After my workout – I felt very tired and have also noticed how I was emotionally tense and I bit irritated – too quickly if I may add… so, I decided to do a bit of stretching and meditation in my room.
After a few stretches, I reach for my rose quartz crystal and put it right in front of me as I sat in a lotus position on my yoga mat and I start breathing and counting slowly.
I felt emotions stirring up inside me and after a few seconds’ tears start to fall down my face —An intense feeling of GRATITUDE filled my entire body, heart and soul and I was so grateful for everything in my life, where I am, with who I am and with the people that are in this wonderful journey with me.

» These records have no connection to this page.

(** * BTI: a shallow embedding of [bti.py]

    The development follows the layout of the script: the text helpers of
    the Python runtime that the script relies on, the reference
    normaliser ([format_*_number], [determine_reference_type]), the local
    filename rule, the two index resolvers, the byte-range fetcher, the
    whole-file download, the end-to-end [fetch], and finally the worker
    process together with the window's dispatcher.

    Conventions of the embedding.
    - A Python [str] is a [string]; its characters are the code points
      below 256.  [upper] is modelled on the ASCII letters only, so the
      statements below speak about ASCII input where case matters.
    - A Python value that may be [None] is an [option].
    - A call that may raise is an [outcome]: either [Returned v] or
      [Raised e].
    - Console output ([print_conditional]) is not modelled.
    - Paths are POSIX paths, and integers are unbounded: the limit that
      recent interpreters put on the number of digits in a conversion
      between [int] and [str] is not modelled. *)

From Stdlib Require Import String Ascii ZArith NArith List Bool Lia DecimalString DecimalN.
From stdpp Require Import base option gmap strings list.
From Equations Require Import Equations.

Local Open Scope string_scope.
Local Open Scope list_scope.
Local Open Scope Z_scope.

(** ** Exceptions and outcomes *)

Inductive exn : Type :=
| IndexError
| ValueError
| TypeError
| AttributeError
| KeyError
| OperationalError.

Inductive outcome (A : Type) : Type :=
| Returned (a : A)
| Raised (e : exn).

Arguments Returned {A} a.
Arguments Raised {A} e.

(** ** Python text primitives *)

Module Py.

Definition code (c : ascii) : N := N_of_ascii c.

(** [\d] below code point 256: the ten ASCII digits. *)
Definition is_digit (c : ascii) : bool :=
  ((48 <=? code c) && (code c <=? 57))%N.

(** [\s], [str.isspace] below code point 256. *)
Definition is_space (c : ascii) : bool :=
  (((9 <=? code c) && (code c <=? 13))
   || ((28 <=? code c) && (code c <=? 32))
   || (code c =? 133) || (code c =? 160))%N.

Definition is_lower (c : ascii) : bool :=
  ((97 <=? code c) && (code c <=? 122))%N.

Definition is_upper (c : ascii) : bool :=
  ((65 <=? code c) && (code c <=? 90))%N.

Definition upper_char (c : ascii) : ascii :=
  if is_lower c then ascii_of_N (code c - 32) else c.

Definition lower_char (c : ascii) : ascii :=
  if is_upper c then ascii_of_N (code c + 32) else c.

(** [s.upper()] *)
Fixpoint upper (s : string) : string :=
  match s with
  | EmptyString => EmptyString
  | String c s' => String (upper_char c) (upper s')
  end.

(** [s.title()]: a letter that follows a non-letter is upper-cased,
    every other letter is lower-cased. *)
Fixpoint title_from (after_letter : bool) (s : string) : string :=
  match s with
  | EmptyString => EmptyString
  | String c s' =>
      if is_lower c || is_upper c
      then String (if after_letter then lower_char c else upper_char c)
                  (title_from true s')
      else String c (title_from false s')
  end.

Definition title (s : string) : string := title_from false s.

(** [re.sub(r'\s', '', s)] *)
Fixpoint remove_ws (s : string) : string :=
  match s with
  | EmptyString => EmptyString
  | String c s' => if is_space c then remove_ws s' else String c (remove_ws s')
  end.

(** [s.replace(c, '')] for a one-character [c]. *)
Fixpoint remove_char (x : ascii) (s : string) : string :=
  match s with
  | EmptyString => EmptyString
  | String c s' =>
      if Ascii.eqb c x then remove_char x s' else String c (remove_char x s')
  end.

(** [x in s] for a one-character [x]; [s.find(x) > -1]. *)
Fixpoint contains (x : ascii) (s : string) : bool :=
  match s with
  | EmptyString => false
  | String c s' => Ascii.eqb c x || contains x s'
  end.

Fixpoint drop (n : nat) (s : string) : string :=
  match n, s with
  | O, _ => s
  | S _, EmptyString => EmptyString
  | S n', String _ s' => drop n' s'
  end.

Fixpoint take (n : nat) (s : string) : string :=
  match n, s with
  | O, _ => EmptyString
  | S _, EmptyString => EmptyString
  | S n', String c s' => String c (take n' s')
  end.

(** [s[a:b]] for non-negative [a], [b]; out-of-range bounds are clamped
    as Python does. *)
Definition slice (a b : nat) (s : string) : string :=
  take (b - a) (drop a s).

(** [s.startswith(p)] *)
Fixpoint startswith (p s : string) : bool :=
  match p, s with
  | EmptyString, _ => true
  | String _ _, EmptyString => false
  | String a p', String b s' => Ascii.eqb a b && startswith p' s'
  end.

(** [s.lstrip(c)] for a one-character [c]. *)
Fixpoint lstrip_char (x : ascii) (s : string) : string :=
  match s with
  | EmptyString => EmptyString
  | String c s' => if Ascii.eqb c x then lstrip_char x s' else s
  end.

Fixpoint replicate (n : nat) (x : ascii) : string :=
  match n with
  | O => EmptyString
  | S n' => String x (replicate n' x)
  end.

(** [s.rjust(w, c)] *)
Definition rjust (w : nat) (x : ascii) (s : string) : string :=
  replicate (w - String.length s) x +:+ s.

(** [s.strip()]: leading and trailing white space removed. *)
Fixpoint lstrip (s : string) : string :=
  match s with
  | EmptyString => EmptyString
  | String c s' => if is_space c then lstrip s' else s
  end.

Fixpoint rstrip (s : string) : string :=
  match s with
  | EmptyString => EmptyString
  | String c s' =>
      match rstrip s' with
      | EmptyString => if is_space c then EmptyString else String c EmptyString
      | r => String c r
      end
  end.

Definition strip (s : string) : string := rstrip (lstrip s).

(** The longest run of digits at the head of [s]. *)
Fixpoint take_digits (s : string) : string :=
  match s with
  | String c s' => if is_digit c then String c (take_digits s') else EmptyString
  | EmptyString => EmptyString
  end.

Definition starts_with_digit (s : string) : bool :=
  match s with
  | String c _ => is_digit c
  | EmptyString => false
  end.

Fixpoint all_digits (s : string) : bool :=
  match s with
  | EmptyString => true
  | String c s' => is_digit c && all_digits s'
  end.

Definition digit_value (c : ascii) : Z := Z.of_N (code c) - 48.

(** The value of a run of decimal digits, most significant first. *)
Fixpoint digits_value (acc : Z) (s : string) : Z :=
  match s with
  | EmptyString => acc
  | String c s' => digits_value (10 * acc + digit_value c) s'
  end.

(** The body of an integer literal as [int()] accepts it: digits, with
    single underscores allowed between two digits. *)
Fixpoint int_body (acc : Z) (after_digit : bool) (s : string) : option Z :=
  match s with
  | EmptyString => if after_digit then Some acc else None
  | String c s' =>
      if is_digit c then int_body (10 * acc + digit_value c) true s'
      else if Ascii.eqb c "_" && after_digit && starts_with_digit s'
           then int_body acc false s'
           else None
  end.

(** [int(s)] on a string: surrounding white space, an optional sign, and
    a literal body; anything else raises [ValueError]. *)
Definition int (s : string) : outcome Z :=
  let t := strip s in
  let signed :=
    match t with
    | String "-" t' => (-1, t')
    | String "+" t' => (1, t')
    | _ => (1, t)
    end in
  match int_body 0 false (snd signed) with
  | Some v => Returned (fst signed * v)
  | None => Raised ValueError
  end.

(** [f'{n}'] for a non-negative integer. *)
Definition str_of_int (n : Z) : string :=
  NilEmpty.string_of_uint (N.to_uint (Z.to_N n)).

(** Thousands separators, as [f'{n:,}'] inserts them: a comma before
    every group of three digits counted from the right. *)
Fixpoint group3 (s : string) (n : nat) : string :=
  match s with
  | EmptyString => EmptyString
  | String c s' =>
      match n with
      | O => EmptyString
      | S n' =>
          if (0 <? n')%nat && (n' mod 3 =? 0)%nat
          then String c (String "," (group3 s' n'))
          else String c (group3 s' n')
      end
  end.

(** [f'{n:,}'] for a non-negative integer. *)
Definition str_of_int_grouped (n : Z) : string :=
  let s := str_of_int n in group3 s (String.length s).

(** [os.path.join(a, b)] on a POSIX system. *)
Definition path_join (a b : string) : string :=
  if startswith "/" b then b
  else match a with
       | EmptyString => b
       | _ => if Ascii.eqb (List.last (list_ascii_of_string a) "/"%char) "/"
              then a +:+ b
              else a +:+ "/" +:+ b
       end.

(** [os.path.basename(p)] on a POSIX system: what follows the last
    slash. *)
Fixpoint basename (p : string) : string :=
  match p with
  | EmptyString => EmptyString
  | String _ p' => if contains "/" p then basename p' else p
  end.

End Py.

(** ** The reference normaliser *)

(** [re.sub(r'U|S|B\d+|\.|/|,', '', s)] when [kind_codes] is set, and
    [re.sub(r'U|S|\.|/|,', '', s)] otherwise.  The alternatives start
    with different characters, so a left-to-right scan decides each
    position; [skipping] records that the scan is inside the digits of a
    [B\d+] match. *)
Fixpoint strip_codes (kind_codes skipping : bool) (s : string) : string :=
  match s with
  | EmptyString => EmptyString
  | String c s' =>
      if skipping && Py.is_digit c then strip_codes kind_codes true s'
      else if Ascii.eqb c "U" || Ascii.eqb c "S" || Ascii.eqb c "."
              || Ascii.eqb c "/" || Ascii.eqb c ","
      then strip_codes kind_codes false s'
      else if kind_codes && Ascii.eqb c "B" && Py.starts_with_digit s'
      then strip_codes kind_codes true s'
      else String c (strip_codes kind_codes false s')
  end.

(** [re.sub(r'U|S|B\d+|\.|/|,', '', re.sub(r'\s', '', ref.upper()))] *)
Definition reduce_patent (ref : string) : string :=
  strip_codes true false (Py.remove_ws (Py.upper ref)).

(** [re.sub(r'U|S|\.|/|,', '', re.sub(r'\s', '', number.upper()))] *)
Definition reduce_plain (ref : string) : string :=
  strip_codes false false (Py.remove_ws (Py.upper ref)).

Definition patent_prefixes : list string :=
  ["D"; "PP"; "RE"; "H"; "T"; "X"; "RX"; "AI"].

(** One attempt of [(D|PP|RE|H|T|X|RX|AI)?(\d+)] at the head of [s]:
    the alternatives are tried in order, each followed by at least one
    digit, and then the empty prefix.  The result is (group 1, group 2). *)
Definition match_patent_here (s : string) : option (string * string) :=
  match List.find (fun p => Py.startswith p s
                            && Py.starts_with_digit (Py.drop (String.length p) s))
                  patent_prefixes with
  | Some p => Some (p, Py.take_digits (Py.drop (String.length p) s))
  | None => if Py.starts_with_digit s then Some (EmptyString, Py.take_digits s)
            else None
  end.

(** [re.search(r'(D|PP|RE|H|T|X|RX|AI)?(\d+)', s)]: the leftmost
    position at which the pattern matches. *)
Fixpoint search_patent (s : string) : option (string * string) :=
  match match_patent_here s with
  | Some r => Some r
  | None => match s with
            | EmptyString => None
            | String _ s' => search_patent s'
            end
  end.
(** C4: resumed from its start, the transpile saga yields the glob call,
    the babel call on the file names it was resumed with, the put of the
    done action and the foreman notification carrying
    workerDone(WORKER_TRANSPILER), in that order; the next resumption
    reports the end of the generator, and so does every later one. *)
Theorem transpile_one_shot (filenames v0 v2 v3 v4 : value) (more : list value) :
  emitted <$> run (G := transpile) start
                (pair tt <$> [v0; filenames; v2; v3; v4] ++ more)
  = [Yielded (Call Glob [VStr "src/**/*.js?(x)"]);
     Yielded (Call BabelTranspile
                [VObj [("baseDir", VStr "src"); ("filenames", filenames);
                       ("outDir", VStr "build"); ("sourceMaps", VBool true)]]);
     Yielded (Put (TranspilerState.done []));
     Yielded (Call ForemanProxy [workerDone [VStr WORKER_TRANSPILER]]);
     Returned]
    ++ ((λ _, Returned) <$> more).
Proof.
  rewrite fmap_app, run_app, fmap_app. f_equal.
  change (state_after _ _) with TFinished.
  rewrite transpile_finished, <- list_fmap_compose. done.
Qed.

(** The one round that the test of [initTranspiler()] observes, for every
    path and whatever the saga does afterwards: take(TRANSPILE), then
    call(transpile, path) for the path of the action it is resumed with,
    then take(TRANSPILE) again. *)
Lemma initTranspiler_first_round (beyond : value → outcome init_state)
    (v0 path res : value) :
  emitted <$> run (G := initTranspiler beyond) IStart
    [(tt, v0); (tt, TranspilerState.transpileAction [path]); (tt, res)]
  = [Yielded (Take TranspilerState.TRANSPILE);
     Yielded (Call TranspileSaga [path]);
     Yielded (Take TranspilerState.TRANSPILE)].
Proof. reflexivity. Qed.

(** That round does not settle what comes next: a body that ends at the
    following resumption and a body that starts another round both give
    it. *)
Lemma initTranspiler_undetermined (v0 path res a : value) :
  ∃ ending looping : value → outcome init_state,
    emitted <$> run (G := initTranspiler ending) IStart
      [(tt, v0); (tt, TranspilerState.transpileAction [path]); (tt, res); (tt, a)]
    = [Yielded (Take TranspilerState.TRANSPILE);
       Yielded (Call TranspileSaga [path]);
       Yielded (Take TranspilerState.TRANSPILE);
       Returned] ∧
    emitted <$> run (G := initTranspiler looping) IStart
      [(tt, v0); (tt, TranspilerState.transpileAction [path]); (tt, res);
       (tt, TranspilerState.transpileAction [a])]
    = [Yielded (Take TranspilerState.TRANSPILE);
       Yielded (Call TranspileSaga [path]);
       Yielded (Take TranspilerState.TRANSPILE);
       Yielded (Call TranspileSaga [a])].
Proof.
  exists (λ _, Outcome Returned IFinished []),
         (λ v, match get v "payload" with
               | Ok p => Outcome (Yielded (Call TranspileSaga [p])) ITranspiling []
               | Throw e => Outcome (Thrown e) IFinished []
               end).
  split; reflexivity.
Qed.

Meditation has always helped me in clearing my thoughts and making sense of my emotions but there are still days that meditation is not enough and no matter how long I meditate or visualize my self cleansing my aura I still feel down (I know my hormones has a big role to play in this whole thing) and so, when going through those days I have learned to just let it be, to not judge myself and to go through with the emotions that are demanding to be felt. And then I pick myself up and I tell myself that it is part of my emotional cycle.
But in days like these, where meditation is enough and gratitude fills every part of me – I realize how important it is to learn how to sit with your self when your mind is too busy and your heart too confused. It pays to learn patience and to direct love and compassion towards yourself. Finding calm in the midst of chaos will always be a challenge, but oh the feeling you get when you come out the other side – filled with so much love and light.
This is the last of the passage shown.